For this, models must be fitted with REML, not ML. The function KRmodcomp()
will take care of this and re-fit them for you.
library(pbkrtest)
restricted_model <- lmer(R_AGE ~ 1 + (1 + hrs_week | toy_type), data = toys_read)
full_model <- lmer(R_AGE ~ hrs_week + (1 + hrs_week | toy_type), data = toys_read)
KRmodcomp(full_model, restricted_model)
## large : R_AGE ~ hrs_week + (1 + hrs_week | toy_type)
## small : R_AGE ~ 1 + (1 + hrs_week | toy_type)
## stat ndf ddf F.scaling p.value
## Ftest 14.6 1.0 17.7 1 0.0013 **
## ---
## Signif. codes: 0 '***' 0.001 '**' 0.01 '*' 0.05 '.' 0.1 ' ' 1
Reporting
To account for the extra uncertainty brought by the inclusion of random effects in the model, the denominator degrees of freedom in have been corrected via Kenward-Rogers’ method.
…
…
Inclusion of weekly hours of reading practice as a predictor was associated with an improvement in model fit (\(F(1,17.74^*) = 14.64,\ p = .001\)).
Conduct a model comparison between your model and a restricted model (a model without the parameter of interest), evaluating the change in log-likelihood.
Likelihood
“likelihood” is a function that associates to a parameter the probability (or probability density) of observing the given sample data.
In simpler terms, the likelihood is the probability of the model given that we have this data.
The intuition behind likelihood:
For a (slightly) more detailed explanation, see here.
This method assumes that the ratio of two likelihoods will (as sample size increases) become closer to being \(\chi^2\) distributed, and so may be unreliable for small samples.
Models must be fitted with ML, not REML. The function anova()
will re-fit them for you.
restricted_model <- lmer(R_AGE ~ 1 + (1 + hrs_week | toy_type), data = toys_read)
full_model <- lmer(R_AGE ~ hrs_week + (1 + hrs_week | toy_type), data = toys_read)
anova(restricted_model, full_model, test = "Chisq")
## refitting model(s) with ML (instead of REML)
## Data: toys_read
## Models:
## restricted_model: R_AGE ~ 1 + (1 + hrs_week | toy_type)
## full_model: R_AGE ~ hrs_week + (1 + hrs_week | toy_type)
## npar AIC BIC logLik deviance Chisq Df Pr(>Chisq)
## restricted_model 5 660 675 -325 650
## full_model 6 651 668 -319 639 11.8 1 0.00059 ***
## ---
## Signif. codes: 0 '***' 0.001 '**' 0.01 '*' 0.05 '.' 0.1 ' ' 1
Reporting
A likelihood ratio test indicated that the inclusion of weekly hours of reading practice as a predictor was associated with an improvement in model fit (\(\chi^2(1) = 11.81, p < .001\)).
There are also various “bootstrapping” methods which it is worth looking into.
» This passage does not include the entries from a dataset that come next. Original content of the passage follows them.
(** Line 247: the f-string is reached with a number only, the
    comparisons of lines 234-236 having raised for anything else. *)
Definition temperature_text (current_temp : pyval) : string :=
  if is_na current_temp then "N/A"
  else
    (match current_temp with
     | PBool b => if b then "True" else "False"
     | PInt n => string_of_Z n
     | PFloat q => float_repr q
     | _ => EmptyString
     end) ++ degree_c.

(** Lines 209-258: what the stage stores for the answer [weather_data]
    of the forecast service ([{}] when the request failed), or [None]
    when the block raises. *)
Definition weather_report (weather_data : pyval) : option pyval :=
  if truthy weather_data then
    current <~ attempt (py_get weather_data "current" (PDict [])) ;;
    daily <~ attempt (py_get weather_data "daily" (PDict [])) ;;
    current_temp <~ attempt (py_get current "temperature_2m" (PStr "N/A")) ;;
    code <~ attempt (py_get current "weather_code" (PInt 0)) ;;
    current_condition <~ _interpret_weather_code code ;;
    time <~ attempt (py_get daily "time" PNone) ;;
    forecast <~ (if truthy time then
                   dates <~ first_seven time ;;
                   forecast_entries daily 0 dates
                 else Some []) ;;
    advice <~ temperature_advice current_temp ;;
    rain <~ any_heavy_rain forecast ;;
    let recommendations :=
      (advice ++ (if rain then [PStr advice_rain] else []))%list in
    Some (PDict [("current_temp", PStr (temperature_text current_temp));
                 ("condition", PStr current_condition);
                 ("forecast", PList forecast);
                 ("recommendations",
                  PList (match recommendations with
                         | [] => [PStr advice_default]
                         | _ => recommendations
                         end))])
  else Some V1.weather_fallback.

(** The stage on the answer of the forecast service. *)
Definition weather_stage (weather_data : pyval) : pyval :=
  match weather_report weather_data with
  | Some info => info
  | None => V1.weather_fallback
  end.

(** A world whose forecast service answers [fetch]. *)
Definition world_with_forecast (fetch : Q * Q -> pyval) (w : World) : World :=
  mkWorld (geocode w) (fun c => weather_report (fetch c))
          (llm_attractions w) (llm_hotels w) (llm_currency w)
          (llm_itinerary w) (llm_summary w).

End WeatherReport.

(** Reading a stored weather block and the answer of the service. *)
Definition stored_list (info : pyval) (key : string) : list pyval :=
  match info with
  | PDict d =>
      match dict_get d key with
      | Some (PList l) => l
      | _ => []
      end
  | _ => []
  end.

Definition current_temperature (weather_data : pyval) : option pyval :=
  match weather_data with
  | PDict d =>
      match dict_get d "current" with
      | Some (PDict c) => dict_get c "temperature_2m"
      | _ => None
      end
  | _ => None
  end.

Definition daily_array (weather_data : pyval) (key : string) : option pyval :=
  match weather_data with
  | PDict d =>
      match dict_get d "daily" with
      | Some (PDict dl) => dict_get dl key
      | _ => None
      end
  | _ => None
  end.

(** A stored forecast day with more than 5 of precipitation. *)
Definition is_wet (day : pyval) : bool :=
  match day with
  | PDict d =>
      match dict_get d "precipitation" with
      | Some v =>
          match as_num v with
          | Some x => num_gtb x (NInt 5)
          | None => false
          end
      | None => false
      end
  | _ => false
  end.

(** Answers of the forecast service used as examples. *)
Definition daily_sample (codes : list pyval) : pyval :=
  PDict [("time", PList [PStr "2025-09-01"; PStr "2025-09-02"]);
         ("weather_code", PList codes);
         ("temperature_2m_max", PList [PInt 24; PInt 22]);
         ("temperature_2m_min", PList [PInt 15; PInt 14]);
         ("precipitation_sum", PList [PInt 0; PFloat (61 # 10)])].

Definition answer_sample (temperature : pyval) (codes : list pyval) : pyval :=
  PDict [("current", PDict [("temperature_2m", temperature);
                            ("weather_code", PInt 2)]);
         ("daily", daily_sample codes)].

Definition plain_repr (q : Q) : string := string_of_Z (Qfloor q).

(* ================================================================== *)
(** ** Calendar dates *)
(* ================================================================== *)

(** The triples that are dates of the calendar. *)
Definition valid_date (d : Z * Z * Z) : bool :=
  let '(y, m, dd) := d in
  (1 <=? y) && (1 <=? m) && (m <=? 12) && (1 <=? dd) && (dd <=? days_in_month y m).

Definition date_toordinal (d : Z * Z * Z) : Z :=
  let '(y, m, dd) := d in toordinal y m dd.

(** The digits [width] characters are read as, when all are digits. *)
Fixpoint digits_value (s : string) (acc : Z) : option Z :=
  match s with
  | EmptyString => Some acc
  | String c r =>
      match digit_val c with
      | Some x => digits_value r (acc * 10 + x)
      | None => None
      end
  end.

(** [n] is written with exactly [width] digits that read back as [n]. *)
Definition writes_back (width : nat) (n : Z) : bool :=
  let s := pad_left width (string_of_Z n) in
  (String.length s =? width)%nat
  && match digits_value s 0 with
     | Some v => v =? n
     | None => false
     end.

(** The date of a day entry of an itinerary. *)
Definition entry_date (plan : pyval) : option string :=
  match plan with
  | PDict d =>
      match dict_get d "date" with
      | Some (PStr s) => Some s
      | _ => None
      end
  | _ => None
  end.

(* ================================================================== *)
(** ** The Gradio front end: gradio_travel_app.py

    [plan_trip_interface] (lines 42-193) up to and including its call of
    the planner of the earlier variant; the rendering of a completed plan
    that follows is left out. *)
(* ================================================================== *)

(** The characters [str.strip()] removes, as UTF-8. *)
Definition whitespace : list string :=
  [String "009" EmptyString; String "010" EmptyString; String "011" EmptyString;
   String "012" EmptyString; String "013" EmptyString; String "028" EmptyString;
   String "029" EmptyString; String "030" EmptyString; String "031" EmptyString;
   " ";
   String "194" (String "133" EmptyString);
   String "194" (String "160" EmptyString);
   String "225" (String "154" (String "128" EmptyString));
   String "226" (String "128" (String "128" EmptyString));
   String "226" (String "128" (String "129" EmptyString));
   String "226" (String "128" (String "130" EmptyString));
   String "226" (String "128" (String "131" EmptyString));
   String "226" (String "128" (String "132" EmptyString));
   String "226" (String "128" (String "133" EmptyString));
   String "226" (String "128" (String "134" EmptyString));
   String "226" (String "128" (String "135" EmptyString));
   String "226" (String "128" (String "136" EmptyString));
   String "226" (String "128" (String "137" EmptyString));
   String "226" (String "128" (String "138" EmptyString));
   String "226" (String "128" (String "168" EmptyString));
   String "226" (String "128" (String "169" EmptyString));
   String "226" (String "128" (String "175" EmptyString));
   String "226" (String "129" (String "159" EmptyString));
   String "227" (String "128" (String "128" EmptyString))].

Definition is_space (point : string) : bool :=
  existsb (String.eqb point) whitespace.

Fixpoint lstrip_points (points : list string) : list string :=
  match points with
  | [] => []
  | p :: rest => if is_space p then lstrip_points rest else points
  end.

(** [s.strip()] *)
Definition strip (s : string) : string :=
  String.concat EmptyString
    (rev (lstrip_points (rev (lstrip_points (code_points s))))).

(** [s.split(",")] *)
Fixpoint split_commas (s : string) : list string :=
  match s with
  | EmptyString => [EmptyString]
  | String c r =>
      if Ascii.eqb c "," then EmptyString :: split_commas r
      else match split_commas r with
           | h :: t => String c h :: t
           | [] => [String c EmptyString]
           end
  end.

Definition blank (s : string) : bool := String.eqb (strip s) EmptyString.

(** [float(v)] and [int(v)] of the value of a number field ([None] when
    the field is empty). *)
Definition py_float (v : option num) : result num :=
  match v with
  | Some x => Returned (NFloat (Qred (num_val x)))
  | None => Raised TypeError
  end.

Definition py_int (v : option num) : result Z :=
  match v with
  | Some (NInt n) => Returned n
  | Some (NFloat q) => Returned (if Qle_bool 0 q then Qfloor q else Qceiling q)
  | None => Raised TypeError
  end.

(** [a < b] and [a >= b] on dates: year, then month, then day. *)
Definition date_ltb (a b : Z * Z * Z) : bool :=
  let '(y1, m1, d1) := a in
  let '(y2, m2, d2) := b in
  (y1 <? y2) || ((y1 =? y2) && ((m1 <? m2) || ((m1 =? m2) && (d1 <? d2)))).

(** The module globals and the clock. *)
Record Settings : Type := mkSettings {
  missing_keys : list string;
  load_error : option string;
  today : Z * Z * Z
}.

(** The eight inputs of the form. *)
Record Form : Type := mkForm {
  f_destination : string;
  f_start_date : string;
  f_end_date : string;
  f_budget : option num;
  f_currency : string;
  f_travelers : option num;
  f_preferences : list string;
  f_custom_preferences : string
}.

(** The first of the six outputs. *)
Inductive page : Type :=
| ConfigurationError
| SystemError
| InputError
| DateOrderError
| PastDateError
| DateFormatError
| PreferenceError
| UnexpectedError (e : exn)
| Planned (request : TripRequest) (outcome : V1.plan_result).

(** Lines 122-123. *)
Definition custom_prefs (custom_preferences : string) : list string :=
  if negb (String.eqb custom_preferences EmptyString)
     && negb (blank custom_preferences)
  then map strip (filter (fun pref => negb (blank pref))
                         (split_commas custom_preferences))
  else [].

(** Lines 55-147: the checks, and the request they let through. *)
Definition checked_request (env : Settings) (form : Form) : page + TripRequest :=
  match missing_keys env with
  | _ :: _ => inl ConfigurationError
  | [] =>
      match load_error env with
      | Some (String _ _) => inl SystemError
      | _ =>
          if String.eqb (f_destination form) EmptyString
             || blank (f_destination form)
          then inl InputError
          else
            match strptime_ymd (f_start_date form) with
            | None => inl DateFormatError
            | Some start_dt =>
                match strptime_ymd (f_end_date form) with
                | None => inl DateFormatError
                | Some end_dt =>
                    if negb (date_ltb start_dt end_dt) then inl DateOrderError
                    else if date_ltb start_dt (today env) then inl PastDateError
                    else
                      let all_preferences :=
                        (f_preferences form
                         ++ custom_prefs (f_custom_preferences form))%list in
                      match all_preferences with
                      | [] => inl PreferenceError
                      | _ =>
                          match py_float (f_budget form) with
                          | Raised e => inl (UnexpectedError e)
                          | Returned budget =>
                              match py_int (f_travelers form) with
                              | Raised e => inl (UnexpectedError e)
                              | Returned travelers =>
                                  inr (mkTripRequest
                                         (strip (f_destination form))
                                         (f_start_date form)
                                         (f_end_date form)
                                         budget
                                         (f_currency form)
                                         travelers
                                         all_preferences)
                              end
                          end
                      end
                end
            end
      end
  end.

(** Lines 42-160. *)
Definition plan_trip_interface (env : Settings) (w : World) (form : Form) : page :=
  match checked_request env form with
  | inl error_page => error_page
  | inr trip_request => Planned trip_request (V1.plan_trip w trip_request)
  end.

(** [get_example_trip], lines 308-366: the form an example fills in on
    the day [today]. *)
Definition example_of (destination_example : string)
  : nat * nat * Q * string * Z * list string :=
  if String.eqb destination_example "Tokyo, Japan"
  then (45%nat, 52%nat, 4000%Q, "USD", 1,
        ["temples"; "technology"; "food"; "traditional culture"])
  else if String.eqb destination_example "New York, USA"
  then (60%nat, 65%nat, 2500%Q, "USD", 2,
        ["museums"; "theater"; "restaurants"; "shopping"])
  else if String.eqb destination_example "Rome, Italy"
  then (40%nat, 46%nat, 2800%Q, "EUR", 2,
        ["historical sites"; "architecture"; "restaurants"; "art galleries"])
  else if String.eqb destination_example "London, UK"
  then (35%nat, 42%nat, 3200%Q, "GBP", 2,
        ["museums"; "theater"; "historical sites"; "pubs"])
  else (30%nat, 37%nat, 3000%Q, "USD", 2,
        ["museums"; "art galleries"; "restaurants"; "historical sites"]).

Definition get_example_trip (today_ : Z * Z * Z) (destination_example : string)
  : Form :=
  let '(first, last, budget, currency, travelers, preferences) :=
    example_of destination_example in
  mkForm destination_example
         (strftime_ymd (add_days first today_))
         (strftime_ymd (add_days last today_))
         (Some (NFloat budget)) currency (Some (NInt travelers))
         preferences EmptyString.
Lemma place_one_inv room0 q x st :
  Forall entry_ok (q ++ [x]) -> room0 + q_payable (q ++ [x]) <= u64_max ->
  place_inv room0 q st -> place_inv room0 (q ++ [x]) (place_one p now st x).
Proof using.
  intros Hq Hmax HI. pose proof (place_inv_mono room0 q x st HI) as [HP HU].
  apply Forall_app in Hq as [Hq Hx]. apply Forall_cons in Hx as [Hx _].
  pose proof (placed_sum_nonneg q _ Hq (pi_placed _ _ _ HI)) as Hps.
  rewrite q_payable_snoc in Hmax. destruct HI as [Hroom Hr0 Hn _ _ Hc [Hb1 Hb2] [Hs1 Hs2]].
  destruct x as [[m sc] e]. unfold place_one.
  destruct (Z.eqb_spec (owed (m, sc, e)) 0) as [E0|E0].
  { pose proof (owed_zero _ Hx E0) as He. cbn [snd] in He.
    constructor; try done; rewrite ?q_payable_snoc; cbn [fst snd].
    - destruct sc; lia.
    - rewrite owing_snoc, decide_True by done. done. }
  destruct Hx as [Hxe _]. unfold in_range in Hxe. cbn [snd] in *.
  assert (Hunpaid : forall rs, map (fun y : MinerStat * list Z * Z => m_identity y.1.1) (pl_placed st)
      ++ map u_identity (pl_unpaid st ++ [{| u_identity := m_identity m; u_sats := owed (m, sc, e);
           u_earned := e; u_reason := rs |}]) ≡ₚ owing (q ++ [(m, sc, e)])).
  { intros rs. rewrite owing_snoc, decide_False by done. rewrite map_app, app_assoc, Hn. done. }
  assert (HUn : forall rs, unpaid_of (m, sc, e) {| u_identity := m_identity m; u_sats := owed (m, sc, e);
      u_earned := e; u_reason := rs |} -> Forall (fun u => exists x', x' ∈ q ++ [(m, sc, e)] /\ unpaid_of x' u)
      (pl_unpaid st ++ [{| u_identity := m_identity m; u_sats := owed (m, sc, e); u_earned := e; u_reason := rs |}])).
  { intros rs Hrs. apply Forall_app. split; [done|]. apply Forall_singleton.
    exists (m, sc, e). split; [|done]. apply elem_of_app. right. by left. }
  destruct sc as [sc|]; cycle 1.
  { constructor; cbn [pl_placed pl_unpaid pl_bytes pl_stale pl_room]; try done;
      rewrite ?q_payable_snoc; cbn [fst snd];
      first [lia | by auto | apply HUn; by repeat split]. }
  destruct (refusal p now st m sc (owed (m, Some sc, e))) as [rs|] eqn:Ers.
  - constructor; cbn [pl_placed pl_unpaid pl_bytes pl_stale pl_room]; try done;
      rewrite ?q_payable_snoc; cbn [fst snd] in *;
      first [sat_lia | by auto | apply HUn].
    unfold refusal in Ers. unfold unpaid_of; cbn [u_identity u_sats u_earned u_reason fst snd].
    repeat split; try done.
    destruct (owed (m, Some sc, e) <? floor_for p m now) eqn:Ef; bools.
    + injection Ers as <-. by eauto.
    + destr_if_in Ers; [|done]. injection Ers as <-. by eauto.
  - unfold refusal in Ers.
    destruct (owed (m, Some sc, e) <? floor_for p m now) eqn:Ef; [done|]. destr_if_in Ers; [done|]. bools.
    unfold placed_sum, placed_bytes, stale_count in *.
    constructor; cbn [pl_placed pl_unpaid pl_bytes pl_stale pl_room]; try done;
      rewrite ?q_payable_snoc; unfold placed_sum, placed_bytes, stale_count;
      rewrite ?map_app, ?zsum_app, ?length_app; cbn [fst snd map zsum foldr length].
    + lia.
    + rewrite owing_snoc, decide_False by done. rewrite <- Hn, <- !app_assoc. simpl.
      apply Permutation_app_head. apply Permutation_cons_append.
    + apply Forall_app. split; [done|]. apply Forall_singleton.
      unfold placed_in, as_queued; cbn [fst snd].
      split; [apply elem_of_app; right; by left | by split].
    + lia.
    + split; lia.
    + destruct (is_stale p m now); cbn [andb] in *; split; lia.
Qed.

Lemma place_all_inv room q :
  Forall entry_ok q -> 0 <= room -> room + q_payable q <= u64_max ->
  place_inv room q (place_all p now room q).
Proof using.
  intros Hq Hr Hmax. unfold place_all.
  enough (H : forall l st done, place_inv room done st -> Forall entry_ok (done ++ l) ->
    room + q_payable (done ++ l) <= u64_max -> place_inv room (done ++ l) (foldl (place_one p now) st l)).
  { apply (H q _ []); [|done|done].
    constructor; simpl; try done; unfold q_payable, placed_sum, placed_bytes, stale_count; simpl; lia. }
  intros l. induction l as [|x l IH]; intros st d HI Hd Hm; [by rewrite app_nil_r|].
  simpl. replace (d ++ x :: l) with ((d ++ [x]) ++ l) in * by (by rewrite <- app_assoc).
  apply IH; [|done|done]. apply Forall_app in Hd as [Hd Hl]. apply place_one_inv; [done| |done].
  revert Hm. unfold q_payable. rewrite (map_app _ (d ++ [x])), zsum_app.
  assert (0 <= zsum (map (fun x => match x.1.2 with Some _ => x.2 | None => 0 end) l)).
  { apply zsum_map_nonneg. intros z Hz. eapply Forall_forall in Hl; [|exact Hz].
    destruct Hl as [Hl _]. unfold in_range in Hl. destruct (z.1.2); lia. }
  lia.
Qed.

(** What a payee entry says of the placed element it stands for. *)
Definition payee_of y (e : Payee) : Prop :=
  p_identity e = m_identity y.1.1 /\ p_work e = m_work y.1.1 /\ p_script e = y.1.2 /\
  p_sats e = y.2 + p_carry e /\ 0 <= p_carry e <= m_carry y.1.1 /\
  floor_for p y.1.1 now <= p_sats e /\
  (is_stale p y.1.1 now = true -> p_carry e = m_carry y.1.1).

(** [l] is what the first pass placed, [d] the part of it the second pass has seen. *)
Record pay_inv (total : Z) (un0 : list Unpaid) (d rest : list (MinerStat * list Z * Z))
    (st : PayState) : Prop := {
  yi_total : py_room st + py_paid st + placed_sum rest = total;
  yi_nonneg : 0 <= py_room st /\ 0 <= py_carry_paid st <= py_paid st;
  yi_paid : py_paid st = zsum (map p_sats (py_payees st));
  yi_carry : py_carry_paid st = zsum (map p_carry (py_payees st));
  yi_payees : exists ys, ys `sublist_of` d /\ Forall2 payee_of ys (py_payees st);
  yi_unpaid : exists un1, py_unpaid st = un0 ++ un1 /\
    Forall (fun u => exists y, y ∈ d /\ unpaid_of (as_queued y) u /\
      (y.2 < floor_for p y.1.1 now \/ is_stale p y.1.1 now = true)) un1 /\
    map p_identity (py_payees st) ++ map u_identity un1 ≡ₚ map (fun y => m_identity y.1.1) d
}.

Definition placed_ok y : Prop :=
  entry_ok (as_queued y) /\ floor_for p y.1.1 now <= owed (as_queued y) /\ owed (as_queued y) <> 0.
Think back to USMR when we first learned about hypothesis testing. Remember that we did lots of simulating data, so that we can compare what we actually observe with what we would expect if the null hypothesis were true? By doing this, we were essentially creating a null distribution, so that our calculating a p-value can become an issue of summarising data (e.g. calculate the proportion of our simulated null distribution that is more extreme than our observed statistic)
Instead of assuming that the likelihood ratio test statistics are \(\chi^2\)-distributed, we can bootstrap this test instead. This approach simulates data from the simpler model, fits both the simple model and the complex model and evaluates the change in log-likelihood. By doing this over and over again, we build a distribution of what changes in log-likelihood we would be likely to see if the more complex model is not any better. In this way it actually constructs a distribution reflecting our null hypothesis, against which we can then compare our actual observed effect
library(pbkrtest)
PBmodcomp(full_model, restricted_model, nsim=1000)
Reporting
A parametric bootstrap likelihood ratio test (R = 1000) indicated that the inclusion of weekly hours of reading practice as a predictor was associated with an improvement in model fit (\(LRT = 11.79, p = .004\)).
Much the same as above, but with just one model we simulate data many times and refit the model, so that we get an empirical distribution that we can use to construct confidence intervals for our effects.
confint(full_model, method="boot")
Reporting
95% Confidence Intervals were obtained via parametric bootstrapping with 1000 iterations.
…
…
Weekly hours of reading practice was associated increased reading age (\(\beta = 1.14,\ 95%\ CI\ [0.58 -- 1.73]\)).
It’s worth noting that there are many different types of bootstrapping that we can conduct. Different methods of bootstrapping vary with respect to the assumptions we will have to make when using them for drawing inferences. For instance, the parametric bootstrap discussed above assumes that explanatory variables are fixed and that model specification and the distributions such as \(\zeta_i \sim N(0,\sigma_{\zeta})\) and \(\varepsilon_i \sim N(0,\sigma_{\varepsilon})\) are correct.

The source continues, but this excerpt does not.